Ludwig van BEETHOVEN (1770-1827)
Symphony No. 9 in D minor Op. 125 ‘Choral’ (1824)
Anne Brown (soprano), Winifred Heidt (contralto), William Horne (tenor), Lawrence Whitsonant (bass)
Westminster Choir
NBC Symphony Orchestra/Leopold Stokowski
rec. live 11 November 1941, Cosmopolitan Opera House, New York.
No text or translation.
PRISTINE AUDIO PASC541 [66:04]
I tend to think of Stokowski as more a master of colour than of symphonic argument, but on looking at my shelves – and I am not a Stokowski collector – I see his recordings of Vaughan Williams’s ninth and Shostakovich’s eleventh symphonies, and, on the only occasion I heard him conduct live, it was the famous and incandescent 1963 performance of Mahler’s Resurrection symphony, happily released on record (review). (He encored the closing passage, to the delight of the audience and the consternation of the concert promoters). It turns out that he did not often programme Beethoven’s Choral symphony, but he made two studio recordings of it, one in 1934 and the other in 1967; I have not heard these. The present live performance comes between these two. It was his second appearance with the NBCSO, and the intention was to broadcast it. In the end, only the finale was broadcast, but the engineers recorded the whole work, and so we have it here.
Fortunately, the performance was not in the orchestra’s normal home, the notorious studio 8H which so impaired Toscanini’s recordings, but in what is listed as the Cosmopolitan Opera House (was this the old Met?), and before a paying audience. So it really was a live performance. This is a historic radio recording, with the usual disadvantages: rather steely strings, there’s a light bass and the chorus sounds congested in climaxes. But, having said that, it is not difficult to listen to and Andrew Rose of Pristine Audio has done his usual superb job on what must have been crumbly old tapes.

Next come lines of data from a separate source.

(** A peer that wants the block we have parts of gets them all, each exactly once.  While [gossipDataRoutine] sends
    parts to it, a part whose send failed is offered again; when as many sends have succeeded as parts were missing at the
    peer, the parts that went through are exactly the missing ones and the peer is known to have every part we have. *)
Theorem parts_delivered rand rs parts si s ours oks ps b : ProposalBlockParts rs = Some si -> parts !! si = Some s ->
  PartSet.psInv s -> PartSet.ps_partsBitArray s = Some ours -> (forall j k n, 0 < n -> 0 <= rand j k n < n) -> wants s ps b ->
  length (filter Is_true (oks ++ [true])) = length (missing (PartSet.ps_total s) ours b) ->
  exists ps' b' sp, offerParts rand rs parts (oks ++ [true]) ps =
      Ret (ps', zip_with (fun part ok => ([(DataChannel, StateMessage (BlockPartMessage (Height rs) (Round rs) (Some part)))], ok)) sp (oks ++ [true])) /\
    PartSet.Index <$> delivered sp (oks ++ [true]) ≡ₚ missing (PartSet.ps_total s) ours b /\
    Forall (fun part => PartSet.GetPart s (PartSet.Index part) = Ret (Some part)) sp /\
    wants s ps' b' /\ forall i, 0 <= i < PartSet.ps_total s -> BitArray.bit ours i = true -> BitArray.bit b' i = true.
Proof.
  intros Hsi Hs Hinv Hours Hrand Hw Hlen. rewrite (PartSet.psi_total _ Hinv) in *.
  destruct (offerParts_run rs parts si s ours Hsi Hs Hinv Hours rand (oks ++ [true]) ps b Hrand Hw) as (ps' & b' & sp & E & Hw' & Hl & Hf & Hperm).
  { intros oks1 oks2 Heq Hne. unfold n_. rewrite <- Hlen, Heq. destruct (exists_last Hne) as (oks3 & x & ->). rewrite app_assoc in Heq.
    apply app_inj_tail in Heq as [_ <-]. rewrite !filter_app, !length_app, filter_cons_True by done. cbn [length]. lia. }
  unfold n_ in *. assert (Hno : missing (zlen (PartSet.ps_parts s)) ours b' = []).
  { apply Permutation_length in Hperm. rewrite length_app, length_fmap, delivered_length in Hperm by done. destruct (missing _ ours b'); [done|cbn in Hperm; lia]. }
  rewrite Hno, app_nil_r in Hperm. exists ps', b', sp. split_and!; [done|done|done|done|]. intros i Hi Ho.
  destruct (BitArray.bit b' i) eqn:Eb; [done|]. exfalso. assert (Hin : i ∈ missing (zlen (PartSet.ps_parts s)) ours b') by (by apply elem_missing).
  rewrite Hno in Hin. by apply elem_of_nil in Hin.
Qed.
End Parts.
(* ===== verification/Pool.v ===== *)
(** * The block pool of fast sync: blockchain/pool.go

    Requesters, each a goroutine that asks one peer after another for the block
    of its height, and the pool that makes them and takes the blocks.  Requesters
    and peers are pointers, indices into [p_objs] and [p_peerObjs]: a requester
    that the map no longer holds still runs.  Every section of code under the
    mutex of the pool is one step, and the steps of all goroutines interleave in
    any order.  The order in which Go walks a map is an argument. *)

From S2P Require Import Prelude BitArray Sha256 Crypto Merkle Types ValidatorSet PartSet Block.
Import Types.

Module Pool.

(** ** Nodes, peers and requesters *)

(** p2p.NodeID: an array of bytes. *)
Definition NodeIDBits : Z := 512.
Definition NodeID : Type := bytes.
Definition zeroID : NodeID := replicate (Z.to_nat (NodeIDBits / 8)) Byte.x00.
Definition SegmentID (n : NodeID) : bytes := take 2 (hexEncode n).

Definition maxTotalRequesters : Z := 1000.
Definition maxPendingRequests : Z := maxTotalRequesters.
Definition maxPendingRequestsPerPeer : Z := 50.
Definition minRecvRate : Z := 7680.
Definition maxDiffBetweenCurrentAndReceivedBlockHeight : Z := 1000.

(** [recvMonitor] and [timeout] are nil until the first request. *)
Record bpPeer := mkPeer { pe_id : NodeID; pe_monitor : bool; pe_height : Z; pe_numPending : Z; pe_timeout : bool; pe_didTimeout : bool }.
Definition newBPPeer (id : NodeID) (height : Z) : bpPeer := mkPeer id false height 0 false false.

(** Where the goroutine of a requester is: picking a peer, about to note the
    peer it picked, about to send the request, in the [select], or gone. *)
Inductive routine := Picking | Picked (id : NodeID) | Sending (id : NodeID) | Waiting | Returned.
(** [gotBlockCh] and [redoCh] have room for one element. *)
Record bpRequester := mkRequester {
  r_height : Z; r_gotBlockCh : bool; r_redoCh : bool; r_peerID : NodeID; r_block : option Block.Block; r_stopped : bool; r_routine : routine }.
(** Made and started. *)
Definition newBPRequester (height : Z) : bpRequester := mkRequester height false false zeroID None false Picking.

Record BlockRequest := mkRequest { br_Height : Z; br_PeerID : NodeID; br_BucketID : option bytes }.
Inductive peerError := ErrTooSlow | ErrNothingSent | ErrUnexpectedBlock.
Lemma mjoin_cons {A} (b : list A) l : mjoin (b :: l) = b ++ mjoin l.
Proof. done. Qed.
Lemma readLoop_fills room l i j : 0 <= j < zlen l -> Forall (fun b => b <> []) l ->
  exists ns, readLoop room l i j = Ret (ns, if decide (length (mjoin l) <= room)%nat then i + Z.of_nat (length (mjoin l)) - 1 else i + Z.of_nat room) /\
    length ns = Nat.min room (length (mjoin l)) /\ ns ⊆+ mjoin l.
Proof.
  revert l i j. induction room as [|room IH]; intros l i j Hj Hne.
  { exists []. cbn [readLoop]. split_and!; [|done|apply submseteq_nil_l]. destruct (decide _) as [Hz|]; [|by rewrite Z.add_0_r]. exfalso.
    destruct l as [|[|] l]; [unfold zlen in Hj; cbn in Hj; lia|by apply Forall_cons in Hne as []|cbn in Hz; lia]. }
  cbn [readLoop]. destruct (idx_total l j Hj) as (b & -> & Hb). cbn [mbind go_mbind].
  destruct b as [|n b]; [by apply (proj1 (Forall_lookup _ _) Hne) in Hb|]. cbn [idx]. change (idx (n :: b) 0) with (Ret (A := Node) n). cbn [mbind go_mbind].
  rewrite upd_ret by done. cbn [mbind go_mbind]. change (drop 1 (n :: b)) with (drop 0 b). rewrite drop_0.
  set (l2 := if zlen (n :: b) =? 1 then _ else _).
  assert (Hl2 : mjoin l ≡ₚ n :: mjoin l2 /\ Forall (fun b => b <> []) l2).
  { pose proof (lookup_lt_Some _ _ _ Hb) as Hlt. pose proof (take_drop_middle l _ _ Hb) as Hm. subst l2. rewrite insert_take_drop by done.
    rewrite <- Hm in Hne. apply Forall_app in Hne as [Hn1 [_ Hn2]%Forall_cons]. rewrite <- Hm at 1. destruct b as [|n' b].
    - change (zlen [n] =? 1) with true. cbn iota. rewrite take_app_le by (rewrite length_take; lia). rewrite take_take, Nat.min_id. rewrite drop_app_ge by (rewrite length_take; lia).
      replace (S (Z.to_nat j) - length (take (Z.to_nat j) l))%nat with 1%nat by (rewrite length_take; lia). cbn [drop]. rewrite drop_0.
      split; [rewrite !join_app, ?mjoin_cons, <- ?Permutation_middle; cbn [app]; solve_Permutation|apply Forall_app; split; done].
    - rewrite zlen_tail, (proj2 (Z.eqb_neq _ _)) by (rewrite zlen_tail; pose proof (zlen_pos b); lia). split; [rewrite !join_app, ?mjoin_cons, <- ?Permutation_middle; cbn [app]; solve_Permutation|].
      apply Forall_app. split; [done|]. apply Forall_cons. split; [done|]. done. }
  clearbody l2. destruct Hl2 as [Hp Hne2]. assert (Hll : length (mjoin l) = S (length (mjoin l2))) by (by rewrite Hp). rewrite Hll. destruct (Z.eqb_spec (zlen l2) 0) as [Hz|Hz].
  - assert (l2 = []) as -> by (destruct l2; [done|unfold zlen in Hz; cbn in Hz; lia]). exists [n]. assert (E0 : length (mjoin (@nil (list Node))) = O) by reflexivity. rewrite E0 in *.
    rewrite decide_True by lia. cbn [length]. split_and!; [repeat f_equal; cbn; lia|lia|rewrite Hp; done].
  - pose proof (zlen_pos l2). destruct (IH l2 (i + 1) (Z.rem (j + 1) (zlen l2))) as (ns & -> & Hlen & Hsub); [apply Z.rem_bound_pos; lia|done|]. cbn [mbind go_mbind].
    exists (n :: ns). cbn [length]. split_and!; [|lia|rewrite Hp; by apply submseteq_skip].
    do 2 f_equal. destruct (decide (length (mjoin l2) <= room)%nat), (decide (S (length (mjoin l2)) <= S room)%nat); lia.
Qed.

(** Random nodes are counted wrongly when there are more than fit.  The buffer gets as many entries of the table as fit,
    none twice, but when the table has more entries than the buffer, the number returned is one more than what was written. *)
Theorem random_nodes_overcounted draw bufLen t : 0 <= bufLen -> (forall k i, 0 < k -> 0 <= draw k i < k) ->
  exists ns, ReadRandomNodes true (draw (zlen (filter (fun l => 0 <? zlen l) (entries <$> buckets t)))) bufLen t =
               Ret (ns, if len t <=? bufLen then len t else bufLen + 1) /\
    zlen ns = Z.min bufLen (len t) /\ ns ⊆+ (buckets t ≫= entries).
Proof.
  intros Hbuf Hd. unfold ReadRandomNodes. cbn [negb]. set (l := filter _ _).
  assert (Hj : mjoin l = (buckets t ≫= entries) /\ Forall (fun b => b <> []) l).
  { subst l. induction (buckets t) as [|b bs [IH1 IH2]]; [done|]. rewrite fmap_cons, filter_cons. cbn [mbind list_bind]. destruct (entries b) as [|n e]; cbn; [done|].
    rewrite <- IH1. split; [done|]. apply Forall_cons. split; [done|]. done. }
  destruct Hj as [Hj Hne].
  assert (Ht : len t = zlen (mjoin l)). { rewrite Hj. unfold len. clear. induction (buckets t) as [|b bs IH]; [done|]. rewrite sumZ_cons, IH. cbn [mbind list_bind]. unfold zlen. rewrite length_app. lia. }
  rewrite Ht, <- Hj. clearbody l. clear Ht Hj. pose proof (zlen_pos (mjoin l)). destruct (Z.eqb_spec (zlen l) 0) as [Hz|Hz].
  { assert (l = []) as -> by (destruct l; [done|unfold zlen in Hz; cbn in Hz; lia]). exists []. change (zlen (mjoin [])) with 0. rewrite (proj2 (Z.leb_le _ _) Hbuf).
    split_and!; [done|by rewrite Z.min_r|done]. }
  pose proof (zlen_pos l). destruct (shuffle_perm (draw (zlen l)) l) as (l' & -> & Hp); [intros; apply Hd; lia|]. cbn [mbind go_mbind].
  destruct (readLoop_fills (Z.to_nat bufLen) l' 0 0) as (ns & -> & Hlen & Hsub); [unfold zlen in *; rewrite Hp; lia|by rewrite Hp|]. cbn [mbind go_mbind].
  exists ns. assert (Hpl : length (mjoin l') = length (mjoin l)) by (by rewrite Hp). rewrite Hp in Hsub. rewrite Hpl in *.
  split_and!; [|unfold zlen; lia|done]. do 2 f_equal. unfold zlen.
  destruct (decide _), (Z.leb_spec (Z.of_nat (length (mjoin l))) bufLen); lia.
Qed.
End Buckets.

(** ** An example *)

Module Example.
(** At most [limit] addresses of each network of [bits] bits. *)
Definition net : Type := Z * Z * list bytes.
Definition keyOf (s : net) (ip : bytes) : bytes := take (Z.to_nat (s.1.1 / 8)) ip.
Definition addNet (s : net) (ip : bytes) : net * bool :=
  if zlen (filter (fun k => bytes_eqb k (keyOf s ip)) s.2) <? s.1.2 then ((s.1, keyOf s ip :: s.2), true) else (s, false).
Fixpoint removeOne (k : bytes) (l : list bytes) : list bytes :=
  match l with [] => [] | x :: l => if bytes_eqb x k then l else x :: removeOne k l end.
#[local] Instance nets : NetSet :=
  {| netset := net; emptySet := fun bits limit => (bits, limit, []); Add := addNet;
     Remove := fun s ip => (s.1, removeOne (keyOf s ip) s.2); IsLAN := fun ip => bytes_eqb (take 1 ip) [Byte.x0a] |}.

Definition idA (b : byte) : NodeID := b :: replicate 63 Byte.x00.
Definition nodeA (b : byte) : Node := mkNode [Byte.x0a; Byte.x00; Byte.x00; b] 30303 30303 (idA b) 0.
Definition ops : list tableOp :=
  [OpAdd 1 (nodeA Byte.x01); OpStuff 2 [nodeA Byte.x02; nodeA Byte.x01]; OpFindnode 3 0 (nodeA Byte.x01) [nodeA Byte.x03] false;
   OpFindnode 4 4 (nodeA Byte.x02) [] true; OpRevalidate false (fun _ => 0) (nodeA Byte.x01) 16; OpDelete (nodeA Byte.x04)].
Definition tab : Table := newTable (idA Byte.x00) [Byte.x7f; Byte.x00; Byte.x00; Byte.x01] [].
Definition tabEnd : Table := match go_fold applyOp ops tab with Ret t => t | Panic _ => tab end.

Lemma ops_valid : Forall (validOp (idA Byte.x00)) ops.
Proof. repeat constructor; try (cbn; lia). Qed.
Lemma ops_run : go_fold applyOp ops tab = Ret tabEnd /\ (buckets tabEnd ≫= entries) = [entered 3 (nodeA Byte.x03)].
Proof. split; vm_compute; reflexivity. Qed.

Lemma table_wf_witness : exists t, go_fold applyOp ops tab = Ret t /\ wfTable (NewNode (idA Byte.x00) [Byte.x7f; Byte.x00; Byte.x00; Byte.x01]) t /\
  NoDup (ids (buckets t ≫= fun b => entries b ++ replacements b)).
Proof. apply (table_wf (idA Byte.x00) [Byte.x7f; Byte.x00; Byte.x00; Byte.x01] [] ops). exact ops_valid. Defined.

Lemma one_bucket_used_witness : len tabEnd <= 16 /\ bucketOf tabEnd (idA Byte.x05) = Ret 16.
Proof.
  destruct (one_bucket_used (idA Byte.x00) [Byte.x7f; Byte.x00; Byte.x00; Byte.x01] [] ops tabEnd) as (Hlen & _ & Hb).
  - reflexivity.
  - exact ops_valid.
  - apply ops_run.
  - rewrite (proj2 ops_run). intros n Hn. apply list_elem_of_singleton in Hn as ->. vm_compute. discriminate.
  - split; [exact Hlen|]. apply (Hb (nodeA Byte.x05)); [reflexivity|vm_compute; discriminate].
Defined.

(** A search for a node: the table knows node 3, which tells of node 5, which tells of nodes 3 and 7. *)
Definition U : gset NodeID := {[idA Byte.x03; idA Byte.x05; idA Byte.x07]}.
Definition replies : list (list (option Node)) := [[Some (nodeA Byte.x05); None]; [Some (nodeA Byte.x03); Some (nodeA Byte.x07)]; []].
Lemma lookup_ends_witness : exists s queried consumed rest, lookup (idA Byte.x07) true tabEnd replies tab = Ret (s, queried, true) /\ replies = consumed ++ rest /\
    (forall n, n ∈ result s -> n_ID n = n_ID (self tab) \/ n_ID n ∈ ids queried) /\ length consumed = length queried.
Proof.
  destruct (lookup_ends (idA Byte.x07) true tabEnd replies tab U) as (s & queried & consumed & rest & news & l & E & Hc & Hres & _ & _ & Hl & _).
  - vm_compute. constructor.
  - change (startTable true tabEnd tab) with tabEnd. rewrite (proj2 ops_run). repeat constructor.
  - change (startTable true tabEnd tab) with tabEnd. rewrite (proj2 ops_run). intros n Hn. apply list_elem_of_singleton in Hn as ->. unfold U. cbn. set_solver.
  - repeat constructor; cbn; unfold U; intros n Hn; repeat (apply elem_of_cons in Hn as [->|Hn]; [cbn; set_solver|]); by apply elem_of_nil in Hn.
  - vm_compute. lia.
  - exists s, queried, consumed, rest. split; [exact E|]. split; [exact Hc|]. split; [exact Hres|exact Hl].
Defined.
(** The result holds node 3 twice: the nodes of the table are not in [seen]. *)
Example lookup_duplicate : exists s queried, lookup (idA Byte.x07) true tab (replies ++ [[]; []]) tabEnd = Ret (s, queried, true) /\
  (n_ID <$> result s) = [idA Byte.x07; idA Byte.x05; idA Byte.x03; idA Byte.x03].
Proof. eexists _, _. split; vm_compute; reflexivity. Qed.
End Example.
End Kademlia.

After what I said at the beginning, I am pleased to report that the dominant characteristic of this performance is the driving line through the symphonic argument. This is a performance which knows where it is coming from – the mysterious opening – and where it is going to – the triumphant conclusion. Although there are lovely passages – the close of the slow movement is quite magical – Stokowski deliberately does not linger but presses the argument. And the finale is, as it should be but does not always succeed in being, the real crown of the work. His team of soloists, two of whom are African-American, do a grand job, particularly in their tricky solo variation; the chorus, too, set to their work with a will and their long-held top A rings out as Beethoven intended. It was with the fast double-fugue after the march passage that I realized that this was going to be a performance which reached the heights. Stokowski handles the changes of mood and pace with great assurance.
He uses, as was customary at the time, the adjustments to the orchestration proposed by Wagner and Weingartner. These can be heard in the first movement third subject, in the second movement trio and the Schrekensfanfare at the beginning of the finale and once again later. Their effect can be summarised as clarifying the lines and bringing out the argument. They are currently unfashionable, but many composers adjust the orchestration after hearing their works live; Beethoven was not able to do so because of his deafness, but, if you are going to perform his symphonies with modern orchestras, something of the kind is necessary. (Actually, the premiere had doubled wind.) The choral finale is sung in English. The translation is not credited – it is not the Lady Macfarren one which used to be used in Britain before it became customary to sing Schiller’s original German.
The notes are minimal and do not include the text of the finale, but those interested in this version will probably have others. Stokowski collectors will want this and others should be interested.